What is Crypto Community Management?
Crypto community management is the art and the entire process involved in building, nurturing, and leading a crypto community toward a specific goal. It entails all the activities done to engage the community, support them, encourage contributions from the members, and foster collaboration among them. The idea is to create an environment where members feel among, to build up anticipation within them, and give them reasons to trust your project.

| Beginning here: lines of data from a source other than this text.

(* ===== verification/Queue.v ===== *)
(** * The thread-safe queue ([src/lib/util/queue.c])

    A doubly linked list on a heap of entries. Results of [malloc] and of the
    mutex calls are arguments of the operations; an access to an entry that
    is not allocated gives [None] (undefined behaviour). The abstract queue
    is a list, oldest element first. *)

From S2P Require Import Prelude.

Section queue.
Context {A : Type}.

(** ** Data *)

(** A [struct _Queue_Entry *]; [None] is NULL. *)
Definition entry_ptr : Type := option positive.

Record Queue_Entry := mkEntry {
  prev : entry_ptr;
  next : entry_ptr;
  data : A }.

Record Queue := mkQueue {
  thread_safe : bool;
  size : Z;
  first : entry_ptr;
  last : entry_ptr }.

(** A queue together with the entries that are allocated for it. *)
Record qmem := mkMem { heap : gmap positive Queue_Entry; queue : Queue }.

Definition set_prev (p : entry_ptr) (e : Queue_Entry) : Queue_Entry :=
  mkEntry p (next e) (data e).
Definition set_next (p : entry_ptr) (e : Queue_Entry) : Queue_Entry :=
  mkEntry (prev e) p (data e).

Definition load (h : gmap positive Queue_Entry) (p : entry_ptr) : option Queue_Entry :=
  a ← p; h !! a.

(** [p->field = v], with [f] the update of the entry. *)
Definition store (f : Queue_Entry -> Queue_Entry) (p : entry_ptr)
    (h : gmap positive Queue_Entry) : option (gmap positive Queue_Entry) :=
  a ← p; e ← h !! a; Some (<[a := f e]> h).

Definition free_entry (p : entry_ptr) (h : gmap positive Queue_Entry)
    : option (gmap positive Queue_Entry) :=
  a ← p; _ ← h !! a; Some (delete a h).

(** ** Operations *)

(** [malloc_ok], [init_ok]: whether [malloc] and [pthread_mutex_init] succeed. *)
Definition Queue_new (malloc_ok init_ok ts : bool) : option qmem :=
  if negb malloc_ok then None
  else if ts && negb init_ok then None
  else Some (mkMem ∅ (mkQueue ts 0 None None)).

(** [ok] is the outcome of the mutex call, made only on thread-safe queues. *)
Definition Queue_lock (ok : bool) (q : Queue) : bool :=
  if thread_safe q then ok else true.
Definition Queue_unlock (ok : bool) (q : Queue) : bool :=
  if thread_safe q then ok else true.

(** The result is the new memory with [*data], or [None] in its second
    component when the function returns [false]. *)
Definition Queue_trypop (lock_ok unlock_ok : bool) (m : qmem)
    : option (qmem * option A) :=
  let q := queue m in
  if negb (Queue_lock lock_ok q) then Some (m, None)
  else
    let entry := first q in
    match entry with
    | None => let _ := Queue_unlock unlock_ok q in Some (m, None)
    | Some _ =>
        e ← load (heap m) entry;
        let first' := next e in
        lh ← match first' with
             | None => Some (None, heap m)
             | Some _ => h ← store (set_prev None) first' (heap m); Some (last q, h)
             end;
        let q' := mkQueue (thread_safe q) (size_t (size q - 1)) first' (fst lh) in
        let _ := Queue_unlock unlock_ok q' in
        e' ← load (snd lh) entry;
        h ← free_entry entry (snd lh);
        Some (mkMem h q', Some (data e'))
    end.

(** [entry] is the result of [malloc]. The new entry's [prev] is set only once
    the lock is held; until then it reads as NULL here and nothing looks at it. *)
Definition Queue_push (entry : entry_ptr) (lock_ok unlock_ok : bool) (d : A)
    (m : qmem) : option (qmem * bool) :=
  match entry with
  | None => Some (m, false)
  | Some a =>
      let h := <[a := mkEntry None None d]> (heap m) in
      let q := queue m in
      if negb (Queue_lock lock_ok q) then
        h ← free_entry entry h; Some (mkMem h q, false)
      else
        h ← store (set_prev (last q)) entry h;
        fh ← match last q with
             | None => Some (entry, h)
             | Some _ => h ← store (set_next entry) (last q) h; Some (first q, h)
             end;
        let q' := mkQueue (thread_safe q) (size_t (size q + 1)) (fst fh) entry in
        Some (mkMem (snd fh) q', Queue_unlock unlock_ok q')
  end.

(** The results of the lock calls are ignored. *)
Definition Queue_size (lock_ok unlock_ok : bool) (m : qmem) : Z :=
  let _ := Queue_lock lock_ok (queue m) in
  let s := size (queue m) in
  let _ := Queue_unlock unlock_ok (queue m) in s.

(** The checks of [QUEUE_INVARIANTS], which debug builds assert. *)
Definition QUEUE_INVARIANTS (m : qmem) : Prop :=
  if size (queue m) =? 0
  then first (queue m) = None /\ last (queue m) = None
  else exists ef el, load (heap m) (first (queue m)) = Some ef
       /\ load (heap m) (last (queue m)) = Some el
       /\ prev ef = None /\ next el = None.

(** ** Abstraction: the entries in order, with their addresses *)

Definition prev_of (nodes : list (positive * A)) (i : nat) : entry_ptr :=
  match i with O => None | S j => fst <$> nodes !! j end.
Definition next_of (nodes : list (positive * A)) (i : nat) : entry_ptr :=
  fst <$> nodes !! S i.

(** Exactly the entries of the list are allocated (so nothing leaks), and each
    points at its neighbours. *)
Record chain (h : gmap positive Queue_Entry) (nodes : list (positive * A)) : Prop := {
  chain_nodup : NoDup nodes.*1;
  chain_dom : forall a, is_Some (h !! a) <-> a ∈ nodes.*1;
  chain_links : forall i a x, nodes !! i = Some (a, x) ->
    h !! a = Some (mkEntry (prev_of nodes i) (next_of nodes i) x) }.

Definition queue_rep (m : qmem) (l : list A) : Prop :=
  exists nodes, l = nodes.*2 /\ chain (heap m) nodes
    /\ first (queue m) = fst <$> head nodes
    /\ last (queue m) = fst <$> list.last nodes
    /\ size (queue m) = Z.of_nat (length nodes) /\ uint_ok 64 (size (queue m)).

(** The calls clients make, each with the outcomes of its system calls. *)
Inductive queue_op :=
| OpPush (entry : entry_ptr) (lock_ok unlock_ok : bool) (d : A)
| OpPop (lock_ok unlock_ok : bool)
| OpSize (lock_ok unlock_ok : bool).

Inductive queue_res := RBool (b : bool) | RPop (x : option A) | RSize (n : Z).

Definition queue_step (op : queue_op) (m : qmem) : option (qmem * queue_res) :=
  match op with
  | OpPush e lo uo d => '(m', b) ← Queue_push e lo uo d m; Some (m', RBool b)
  | OpPop lo uo => '(m', x) ← Queue_trypop lo uo m; Some (m', RPop x)
  | OpSize lo uo => Some (m, RSize (Queue_size lo uo m))
  end.

(** The same calls on the abstract list, as the code has them: when the unlock
    fails, a push has taken effect and returns [false]. *)
Definition call_effect (ts : bool) (op : queue_op) (l : list A) : list A * queue_res :=
  match op with
  | OpPush None _ _ _ => (l, RBool false)
  | OpPush (Some _) lo uo d =>
      if ts && negb lo then (l, RBool false) else (l ++ [d], RBool (negb ts || uo))
  | OpPop lo _ =>
      if ts && negb lo then (l, RPop None)
      else (tail l, RPop (head l))
  | OpSize _ _ => (l, RSize (Z.of_nat (length l)))
  end.

Fixpoint effect_run (ts : bool) (ops : list queue_op) (l : list A)
    : list A * list queue_res :=
  match ops with
  | [] => (l, [])
  | op :: ops' =>
      let '(l', r) := call_effect ts op l in
      let '(l'', rs) := effect_run ts ops' l' in (l'', r :: rs)
  end.

(** The contract of [queue.h]: a FIFO on which a call takes effect ([ok]) or
    fails; the result of a push tells which. *)
Definition fifo_step (ok : bool) (op : queue_op) (l : list A) : list A * queue_res :=
  match op with
  | OpPush _ _ _ d => if ok then (l ++ [d], RBool true) else (l, RBool false)
  | OpPop _ _ => if ok then (tail l, RPop (head l)) else (l, RPop None)
  | OpSize _ _ => (l, RSize (Z.of_nat (length l)))
  end.

(** A call fails just if there is no memory or the lock cannot be taken. *)
Definition takes_effect (ts : bool) (op : queue_op) : bool :=
  match op with
  | OpPush e lo _ _ => bool_decide (is_Some e) && (negb ts || lo)
  | OpPop lo _ | OpSize lo _ => negb ts || lo
  end.

Fixpoint fifo_run (ts : bool) (ops : list queue_op) (l : list A) : list A * list queue_res :=
  match ops with
  | [] => (l, [])
  | op :: ops' =>
      let '(l', r) := fifo_step (takes_effect ts op) op l in
      let '(l'', rs) := fifo_run ts ops' l' in (l'', r :: rs)
  end.

(** The mutex is released: POSIX has no error for a thread that holds it. *)
Definition unlocks (op : queue_op) : bool :=
  match op with OpPush _ _ uo _ | OpPop _ uo | OpSize _ uo => uo end.

Fixpoint queue_run (ops : list queue_op) (m : qmem) : option (qmem * list queue_res) :=
  match ops with
  | [] => Some (m, [])
  | op :: ops' =>
      '(m', r) ← queue_step op m;
      '(m'', rs) ← queue_run ops' m'; Some (m'', r :: rs)
  end.

(** What [malloc] guarantees, and a queue that does not fill the address
    space: each entry it returns is not in use, and the size stays below
    [SIZE_MAX]. *)
Definition op_fresh (op : queue_op) (m : qmem) : Prop :=
  match op with
  | OpPush (Some a) _ _ _ => heap m !! a = None /\ size (queue m) < 2 ^ 64 - 1
  | _ => True
  end.

Fixpoint ops_fresh (ops : list queue_op) (m : qmem) : Prop :=
  match ops with
  | [] => True
  | op :: ops' => op_fresh op m /\
      forall m' r, queue_step op m = Some (m', r) -> ops_fresh ops' m'
  end.

(** ** Lemmas on chains *)

Lemma chain_empty : chain ∅ [].
Proof.
  split; [constructor| |done]. intros a. rewrite lookup_empty. split.
  - intros [? ?]. done.
  - intros H. by apply not_elem_of_nil in H.
Qed.

Lemma prev_of_app nodes k i :
  (i <= length nodes)%nat -> prev_of (nodes ++ k) i = prev_of nodes i.
Proof. destruct i as [|j]; intros H; [done|]. cbn. by rewrite lookup_app_l by lia. Qed.

Lemma last_next nodes i :
  i = (length nodes - 1)%nat -> next_of nodes i = None.
Proof. intros ->. unfold next_of. by rewrite lookup_ge_None_2 by lia. Qed.

Lemma chain_addr h nodes i a x : chain h nodes -> nodes !! i = Some (a, x) -> a ∈ nodes.*1.
Proof.
  intros _ H. apply list_elem_of_lookup. exists i. by rewrite list_lookup_fmap, H.
Qed.

Lemma chain_inj h nodes i j a x y :
  chain h nodes -> nodes !! i = Some (a, x) -> nodes !! j = Some (a, y) -> i = j.
Proof.
  intros Hc Hi Hj. eapply (NoDup_lookup nodes.*1); [apply Hc| |];
    rewrite list_lookup_fmap, ?Hi, ?Hj; done.
Qed.

(** Removing the head. *)
Lemma chain_pop h a x nodes :
  chain h ((a, x) :: nodes) ->
  exists h', match nodes with
             | [] => h' = h
             | (b, _) :: _ => store (set_prev None) (Some b) h = Some h'
             end
    /\ h' !! a = Some (mkEntry None (fst <$> head nodes) x)
    /\ chain (delete a h') nodes.
Proof.
  intros Hc. pose proof (chain_links _ _ Hc 0 a x eq_refl) as Ha. cbn in Ha.
  pose proof (chain_nodup _ _ Hc) as Hnd. cbn in Hnd. apply NoDup_cons in Hnd as [Hna Hnd].
  destruct nodes as [|[b y] nodes].
  - exists h. split; [done|]. split; [exact Ha|]. split; [constructor| |done].
    intros c. destruct (decide (c = a)) as [->|Hne].
    + rewrite lookup_delete_eq. split; [by intros []|done].
    + rewrite lookup_delete_ne by done. rewrite (chain_dom _ _ Hc). cbn.
      rewrite elem_of_cons. naive_solver.
  - pose proof (chain_links _ _ Hc 1 b y eq_refl) as Hb. cbn in Hb.
    assert (a <> b) by (intros ->; apply Hna; cbn; apply elem_of_cons; by left).
    unfold store. cbn. rewrite Hb. cbn. eexists. split; [done|].
    split; [by rewrite lookup_insert_ne|]. split; [done| |].
    + intros c. destruct (decide (c = a)) as [->|Hca]; [rewrite lookup_delete_eq; split; [by intros []|done]|].
      rewrite lookup_delete_ne by done. destruct (decide (c = b)) as [->|Hcb].
      * rewrite lookup_insert_eq. cbn. rewrite elem_of_cons. naive_solver.
      * rewrite lookup_insert_ne by done. rewrite (chain_dom _ _ Hc). cbn.
        rewrite !elem_of_cons. naive_solver.
    + intros i c z Hi. pose proof (chain_links _ _ Hc (S i) c z Hi) as Hl.
      assert (c <> a).
      { intros ->. apply Hna. apply list_elem_of_lookup. exists i. by rewrite list_lookup_fmap, Hi. }
      rewrite lookup_delete_ne by done. destruct i as [|i].
      * cbn in Hi. injection Hi as <- <-. rewrite lookup_insert_eq. done.
      * rewrite lookup_insert_ne; [exact Hl|]. intros <-.
        pose proof (chain_inj _ _ 1%nat (S (S i)) b y z Hc eq_refl Hi). lia.
Qed.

Community management is not a one-time job, it’s a continuous process starting from onboarding the first set of believers to being able to handle a larger group of interested people. One mistake that projects make is assuming that followers are the community. You can have a million followers on social media but not an actual community.
As a founder, the trick is to build a pipeline to convert followers to believers, thus growing your community. A solid & active community results in community-led marketing where a project relies on the support of its community members to promote its product. Good community management eventually evolves into community marketing.
Importance of a Crypto Community
Communities are very vital for crypto projects and building/managing a strong one is one of the challenges that founders face. Outlined below are a few reasons why communities are crucial to every crypto project:
- Advocacy, Awareness & Adoption: Every community usually starts with a small group of people who believe in the project’s vision and advocate for it through every channel and in any way they can. This small group spreads awareness for the project in other crypto communities, to friends, colleagues, and anyone they meet. With awareness and advocacy, this small group drives interest and adoption. The small group slowly becomes a larger community. Jupiter DAO awards certain long-term Jupiter advocates with grants to form their working groups and onboard more advocates.
- Education & Knowledge-Sharing: Communities help people learn about the crypto project and their vision. Superteam Earn, a Solana-based bounty platform incentivizes people to create educational content about projects building on Solana. Binance Academy is a smart approach that encourages the creation of crypto-related content that educates and informs the general public.
- Feedback & Insights: A good crypto project listens to feedback from users & developers while exploring ways to implement them. While not every feedback from communities can be implemented, it’s always important to ask for and consider them. Some interesting features of various projects were insights and feedback given by community members. Tensor, an NFT marketplace is a project that regularly takes and implements feedback from their community to improve their experience.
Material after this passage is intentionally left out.